- DATASET
+++++
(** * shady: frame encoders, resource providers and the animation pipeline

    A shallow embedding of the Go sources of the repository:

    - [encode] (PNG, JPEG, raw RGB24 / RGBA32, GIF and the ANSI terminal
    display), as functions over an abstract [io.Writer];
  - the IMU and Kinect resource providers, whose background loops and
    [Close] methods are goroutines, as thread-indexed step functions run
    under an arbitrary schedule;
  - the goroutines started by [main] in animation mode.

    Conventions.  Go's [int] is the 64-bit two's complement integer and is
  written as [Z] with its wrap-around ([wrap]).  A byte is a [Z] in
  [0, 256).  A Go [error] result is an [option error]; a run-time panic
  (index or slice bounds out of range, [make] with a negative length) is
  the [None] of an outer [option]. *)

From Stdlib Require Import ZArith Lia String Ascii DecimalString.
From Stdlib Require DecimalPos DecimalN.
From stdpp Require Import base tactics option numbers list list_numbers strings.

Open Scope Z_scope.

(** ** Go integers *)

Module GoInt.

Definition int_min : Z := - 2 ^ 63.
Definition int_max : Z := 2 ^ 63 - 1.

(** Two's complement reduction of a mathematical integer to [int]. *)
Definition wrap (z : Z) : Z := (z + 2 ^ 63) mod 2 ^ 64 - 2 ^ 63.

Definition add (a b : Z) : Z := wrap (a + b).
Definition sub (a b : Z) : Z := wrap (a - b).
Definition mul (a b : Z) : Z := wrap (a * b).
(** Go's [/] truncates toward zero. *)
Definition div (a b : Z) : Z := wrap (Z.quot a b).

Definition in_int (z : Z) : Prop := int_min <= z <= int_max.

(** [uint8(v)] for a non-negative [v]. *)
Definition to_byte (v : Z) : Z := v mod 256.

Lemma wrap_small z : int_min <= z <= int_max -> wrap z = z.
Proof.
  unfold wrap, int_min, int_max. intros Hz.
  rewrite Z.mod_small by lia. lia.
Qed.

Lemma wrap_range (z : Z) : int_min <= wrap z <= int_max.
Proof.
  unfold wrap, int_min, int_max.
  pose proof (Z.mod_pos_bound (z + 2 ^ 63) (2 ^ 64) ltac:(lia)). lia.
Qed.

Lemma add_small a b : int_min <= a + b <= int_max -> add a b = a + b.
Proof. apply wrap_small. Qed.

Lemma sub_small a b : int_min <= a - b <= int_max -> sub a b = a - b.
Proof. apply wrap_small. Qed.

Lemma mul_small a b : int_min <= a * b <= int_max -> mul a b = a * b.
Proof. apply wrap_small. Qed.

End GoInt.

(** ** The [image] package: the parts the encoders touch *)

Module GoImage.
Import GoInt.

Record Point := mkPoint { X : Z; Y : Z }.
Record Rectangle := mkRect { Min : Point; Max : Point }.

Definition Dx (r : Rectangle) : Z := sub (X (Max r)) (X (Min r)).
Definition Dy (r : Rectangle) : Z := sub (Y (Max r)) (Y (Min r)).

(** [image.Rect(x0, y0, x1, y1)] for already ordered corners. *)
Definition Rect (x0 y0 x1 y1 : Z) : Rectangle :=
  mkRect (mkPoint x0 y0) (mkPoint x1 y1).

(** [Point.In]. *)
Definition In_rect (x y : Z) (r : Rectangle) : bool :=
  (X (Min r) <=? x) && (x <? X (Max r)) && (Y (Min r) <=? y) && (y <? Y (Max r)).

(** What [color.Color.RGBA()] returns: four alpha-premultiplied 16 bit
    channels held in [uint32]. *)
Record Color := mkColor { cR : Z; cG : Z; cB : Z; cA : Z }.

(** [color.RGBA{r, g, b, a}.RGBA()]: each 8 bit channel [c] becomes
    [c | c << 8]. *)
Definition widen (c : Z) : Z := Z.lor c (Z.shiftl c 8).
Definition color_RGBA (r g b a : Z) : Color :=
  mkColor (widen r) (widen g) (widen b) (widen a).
+++++
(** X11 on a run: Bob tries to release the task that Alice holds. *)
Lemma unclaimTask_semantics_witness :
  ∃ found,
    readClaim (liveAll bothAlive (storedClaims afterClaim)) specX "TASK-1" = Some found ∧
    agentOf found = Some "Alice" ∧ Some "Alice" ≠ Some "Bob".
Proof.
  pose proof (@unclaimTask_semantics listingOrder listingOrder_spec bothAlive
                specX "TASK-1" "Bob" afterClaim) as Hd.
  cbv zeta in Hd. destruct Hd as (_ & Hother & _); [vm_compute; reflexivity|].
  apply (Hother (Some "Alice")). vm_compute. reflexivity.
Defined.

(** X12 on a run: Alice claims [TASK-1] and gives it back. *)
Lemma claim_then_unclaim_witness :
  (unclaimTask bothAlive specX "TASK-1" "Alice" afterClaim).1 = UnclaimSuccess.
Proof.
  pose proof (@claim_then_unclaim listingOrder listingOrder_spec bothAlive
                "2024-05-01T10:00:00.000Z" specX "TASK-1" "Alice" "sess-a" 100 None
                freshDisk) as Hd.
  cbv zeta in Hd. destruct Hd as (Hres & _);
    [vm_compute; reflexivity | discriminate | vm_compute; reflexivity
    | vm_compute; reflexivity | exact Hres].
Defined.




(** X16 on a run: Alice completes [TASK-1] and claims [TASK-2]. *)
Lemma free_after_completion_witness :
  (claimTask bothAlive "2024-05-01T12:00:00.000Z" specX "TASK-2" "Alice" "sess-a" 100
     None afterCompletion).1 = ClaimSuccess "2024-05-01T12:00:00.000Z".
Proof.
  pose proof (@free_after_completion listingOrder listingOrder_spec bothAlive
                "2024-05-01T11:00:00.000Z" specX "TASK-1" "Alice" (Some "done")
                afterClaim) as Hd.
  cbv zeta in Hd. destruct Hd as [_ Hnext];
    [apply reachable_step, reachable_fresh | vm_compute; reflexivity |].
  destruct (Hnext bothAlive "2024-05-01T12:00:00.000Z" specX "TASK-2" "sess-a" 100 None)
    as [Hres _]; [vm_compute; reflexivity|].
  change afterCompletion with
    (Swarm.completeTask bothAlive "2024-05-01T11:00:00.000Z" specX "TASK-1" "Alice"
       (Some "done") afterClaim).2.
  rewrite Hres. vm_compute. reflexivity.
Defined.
+++++
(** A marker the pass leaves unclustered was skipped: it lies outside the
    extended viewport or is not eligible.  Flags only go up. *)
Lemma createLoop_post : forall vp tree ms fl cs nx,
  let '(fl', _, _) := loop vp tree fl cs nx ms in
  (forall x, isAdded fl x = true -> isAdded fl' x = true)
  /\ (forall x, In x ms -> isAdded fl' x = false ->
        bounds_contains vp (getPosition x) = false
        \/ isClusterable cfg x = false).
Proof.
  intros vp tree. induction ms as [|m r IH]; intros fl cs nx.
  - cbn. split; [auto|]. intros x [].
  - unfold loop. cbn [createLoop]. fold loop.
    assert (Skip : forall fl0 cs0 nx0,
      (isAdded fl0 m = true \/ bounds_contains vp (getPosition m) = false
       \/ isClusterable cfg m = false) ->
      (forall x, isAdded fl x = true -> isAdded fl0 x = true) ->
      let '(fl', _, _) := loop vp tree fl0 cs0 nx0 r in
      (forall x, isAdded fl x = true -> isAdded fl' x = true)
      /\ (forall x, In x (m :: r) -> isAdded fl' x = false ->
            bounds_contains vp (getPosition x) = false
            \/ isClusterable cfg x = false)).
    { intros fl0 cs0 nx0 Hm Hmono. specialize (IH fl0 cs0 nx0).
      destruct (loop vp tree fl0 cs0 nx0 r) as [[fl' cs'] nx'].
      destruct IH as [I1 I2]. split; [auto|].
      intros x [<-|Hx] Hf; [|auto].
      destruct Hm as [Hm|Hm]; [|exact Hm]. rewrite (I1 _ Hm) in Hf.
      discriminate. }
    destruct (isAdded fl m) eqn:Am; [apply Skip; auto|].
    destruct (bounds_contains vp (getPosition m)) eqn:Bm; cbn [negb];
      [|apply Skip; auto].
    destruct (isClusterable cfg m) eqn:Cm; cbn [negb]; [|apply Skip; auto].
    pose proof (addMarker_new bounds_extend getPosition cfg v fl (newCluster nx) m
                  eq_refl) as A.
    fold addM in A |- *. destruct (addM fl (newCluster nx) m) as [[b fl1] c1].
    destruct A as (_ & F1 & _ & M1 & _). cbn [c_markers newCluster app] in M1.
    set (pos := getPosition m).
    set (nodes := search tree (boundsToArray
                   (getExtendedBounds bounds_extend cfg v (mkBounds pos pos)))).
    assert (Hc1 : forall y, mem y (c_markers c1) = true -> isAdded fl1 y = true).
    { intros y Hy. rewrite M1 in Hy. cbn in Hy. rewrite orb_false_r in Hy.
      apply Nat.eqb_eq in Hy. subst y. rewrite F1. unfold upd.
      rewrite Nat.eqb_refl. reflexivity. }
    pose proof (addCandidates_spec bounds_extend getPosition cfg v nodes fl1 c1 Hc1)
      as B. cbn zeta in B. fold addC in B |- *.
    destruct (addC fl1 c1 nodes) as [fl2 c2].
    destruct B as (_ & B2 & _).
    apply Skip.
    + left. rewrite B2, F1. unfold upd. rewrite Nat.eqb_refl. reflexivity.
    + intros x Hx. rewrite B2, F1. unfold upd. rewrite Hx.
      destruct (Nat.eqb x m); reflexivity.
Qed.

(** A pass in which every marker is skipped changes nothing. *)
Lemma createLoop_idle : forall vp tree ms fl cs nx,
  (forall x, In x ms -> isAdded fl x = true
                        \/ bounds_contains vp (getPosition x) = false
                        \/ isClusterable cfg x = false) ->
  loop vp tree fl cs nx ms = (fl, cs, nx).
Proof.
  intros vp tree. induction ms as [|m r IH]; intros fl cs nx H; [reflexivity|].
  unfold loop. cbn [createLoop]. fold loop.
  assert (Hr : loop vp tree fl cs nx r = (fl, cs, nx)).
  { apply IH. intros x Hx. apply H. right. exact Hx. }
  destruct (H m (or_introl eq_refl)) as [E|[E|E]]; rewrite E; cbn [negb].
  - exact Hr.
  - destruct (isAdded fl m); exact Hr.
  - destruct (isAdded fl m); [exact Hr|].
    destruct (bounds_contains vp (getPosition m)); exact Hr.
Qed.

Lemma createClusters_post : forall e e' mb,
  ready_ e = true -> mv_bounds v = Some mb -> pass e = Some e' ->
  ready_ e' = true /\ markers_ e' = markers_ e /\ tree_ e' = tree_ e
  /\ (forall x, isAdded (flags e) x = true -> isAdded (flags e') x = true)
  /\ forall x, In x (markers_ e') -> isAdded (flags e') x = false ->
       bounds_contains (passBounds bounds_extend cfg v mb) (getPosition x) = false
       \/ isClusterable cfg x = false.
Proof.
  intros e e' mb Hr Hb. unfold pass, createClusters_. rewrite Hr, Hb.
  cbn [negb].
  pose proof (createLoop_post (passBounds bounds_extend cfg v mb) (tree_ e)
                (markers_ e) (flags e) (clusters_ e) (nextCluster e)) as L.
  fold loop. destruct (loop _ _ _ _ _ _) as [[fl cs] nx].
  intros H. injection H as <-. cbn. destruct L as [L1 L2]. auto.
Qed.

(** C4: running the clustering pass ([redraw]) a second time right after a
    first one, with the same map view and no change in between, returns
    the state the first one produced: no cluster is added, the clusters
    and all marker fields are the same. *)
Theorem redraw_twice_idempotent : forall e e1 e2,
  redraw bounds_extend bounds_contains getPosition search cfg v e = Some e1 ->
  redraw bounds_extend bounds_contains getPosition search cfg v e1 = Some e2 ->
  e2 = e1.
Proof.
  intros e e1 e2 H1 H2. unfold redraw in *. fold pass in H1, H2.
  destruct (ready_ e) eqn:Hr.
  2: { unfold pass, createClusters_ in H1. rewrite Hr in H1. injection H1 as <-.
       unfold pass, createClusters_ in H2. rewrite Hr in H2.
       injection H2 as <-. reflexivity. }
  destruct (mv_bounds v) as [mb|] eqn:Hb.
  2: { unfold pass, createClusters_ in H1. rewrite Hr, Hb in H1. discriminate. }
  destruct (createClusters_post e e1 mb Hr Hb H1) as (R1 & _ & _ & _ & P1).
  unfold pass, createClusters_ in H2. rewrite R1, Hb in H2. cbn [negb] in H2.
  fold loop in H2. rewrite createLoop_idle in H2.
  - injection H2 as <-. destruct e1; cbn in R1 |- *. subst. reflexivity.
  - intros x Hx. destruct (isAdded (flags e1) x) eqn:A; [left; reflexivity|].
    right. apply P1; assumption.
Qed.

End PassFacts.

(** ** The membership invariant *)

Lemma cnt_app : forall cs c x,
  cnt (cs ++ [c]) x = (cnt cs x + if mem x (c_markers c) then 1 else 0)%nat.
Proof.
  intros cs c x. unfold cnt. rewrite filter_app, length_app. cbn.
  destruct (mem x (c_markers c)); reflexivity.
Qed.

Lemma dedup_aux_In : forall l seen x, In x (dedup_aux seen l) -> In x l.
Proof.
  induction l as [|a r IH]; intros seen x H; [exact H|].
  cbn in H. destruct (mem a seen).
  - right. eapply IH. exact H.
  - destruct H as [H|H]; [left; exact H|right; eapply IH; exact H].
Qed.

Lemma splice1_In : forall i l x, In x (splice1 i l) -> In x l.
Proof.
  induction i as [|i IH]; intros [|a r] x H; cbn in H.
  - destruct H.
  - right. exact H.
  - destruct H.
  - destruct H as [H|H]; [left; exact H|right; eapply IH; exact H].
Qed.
+++++
- EXERCISE OBJECTIVE
Find how many lines of the preceding data contain "Import", and answer with that number only.

- RESPONSE TO THE EXERCISE
3